(* ===== verification/Storage.v ===== *)
(** * Storage: where backups are kept ([internal/backup/local.go], [s3.go])

    The class [BackupStorage] is the interface the scheduler uses, [StorageLaws] what it
    promises; the local file system is an instance.  Paths are lists of components, the
    disk's faults and the random nonces are arguments. *)

From S2P Require Import Prelude GoStrings.
#[local] Open Scope Z_scope.

Module Storage.

(** ** Paths *)

Abbreviation path := (list string).

(** [filepath.Clean] of a rooted path, component by component. *)
Definition clean_step (acc : path) (e : string) : path :=
  if decide (e = "" ∨ e = ".") then acc
  else if decide (e = "..") then take (length acc - 1) acc
  else acc ++ [e].

(** [filepath.Clean(filepath.Join(base, key))] for a clean rooted [base]. *)
Definition Resolve (base : path) (key : string) : path := foldl clean_step base (Split key "/"%char).

(** The components of [filepath.Rel] of two clean rooted paths. *)
Fixpoint rel_path (base target : path) : path :=
  match base, target with
  | b :: base', t :: target' =>
      if decide (b = t) then rel_path base' target' else replicate (length base) ".." ++ target
  | _, _ => replicate (length base) ".." ++ target
  end.

Definition Rel (base target : path) : string :=
  match rel_path base target with [] => "." | p => Join p "/" end.

(** ** The interface *)

(** src/internal/core/interfaces.go:296-300 BackupEntry *)
Record BackupEntry := { Key : string; Size : Z; CreatedAt : Z }.

Inductive storage_error :=
| AbsoluteKey | OutsideRoot | SymlinkTarget | StatFailed | ReadFailed | EncryptFailed | DecryptFailed
| CreateFailed | WriteFailed | NotFound | ListFailed | RemoveFailed | Exhausted (last : string) | Canceled.

(** What the disk does during an operation; a failing write leaves the first [n] bytes. *)
Inductive fault := NoFault | Fails | FailsAfter (n : nat).

(** src/internal/core/interfaces.go:287-293 BackupStorage *)
Class BackupStorage (S : Type) := {
  Upload : fault → instant → string → string → string → S → result storage_error unit * S;
  Download : fault → string → S → result storage_error string;
  Delete : fault → string → S → result storage_error unit * S;
  List_ : fault → string → S → result storage_error (list BackupEntry) }.

(** What a client relies on: an object is a place with contents, which may be unreadable, and a time. *)
Class StorageLaws (S : Type) `{BackupStorage S} := {
  sound : S → Prop;
  place : S → string → option path;
  view : S → path → option (option string * instant);
  upload_ok : ∀ f now nonce key data s, sound s → slen nonce = 12%nat →
    let '(r, s') := Upload f now nonce key data s in
    sound s' ∧ place s' = place s ∧
    (∀ q, place s key ≠ Some q → view s' q = view s q) ∧
    (is_ok r = true → ∃ p, place s key = Some p ∧ view s' p = Some (Some data, now));
  download_ok : ∀ key s p data t, sound s → place s key = Some p → view s p = Some (Some data, t) →
    Download NoFault key s = Ok data;
  download_gone : ∀ f key s p, sound s → place s key = Some p → view s p = None → is_ok (Download f key s) = false;
  delete_ok : ∀ f key s p o, sound s → place s key = Some p → view s p = Some o →
    let '(r, s') := Delete f key s in
    sound s' ∧ place s' = place s ∧
    (∀ q, p ≠ q → view s' q = view s q) ∧
    view s' p = (if is_ok r then None else Some o) ∧ (f = NoFault → is_ok r = true);
  list_ok : ∀ prefix s d, sound s → place s prefix = Some d → is_ok (List_ NoFault prefix s) = true;
  list_sound : ∀ f prefix s es e, sound s → List_ f prefix s = Ok es → e ∈ es →
    ∃ p c t, place s (Key e) = Some p ∧ view s p = Some (c, t) ∧ CreatedAt e = time_unix t;
  list_nodup : ∀ f prefix s es, sound s → List_ f prefix s = Ok es → NoDup ((λ e, place s (Key e)) <$> es);
  list_complete : ∀ f prefix s es d p c t, sound s → List_ f prefix s = Ok es →
    place s prefix = Some d → d `prefix_of` p → d ≠ p → view s p = Some (c, t) →
    ∃ e, e ∈ es ∧ place s (Key e) = Some p ∧ CreatedAt e = time_unix t }.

Exercise:
When a line of the records holds the word "Definition", copy that line.

Result for this task:
Definition clean_step (acc : path) (e : string) : path :=
Definition Resolve (base : path) (key : string) : path := foldl clean_step base (Split key "/"%char).
Definition Rel (base target : path) : string :=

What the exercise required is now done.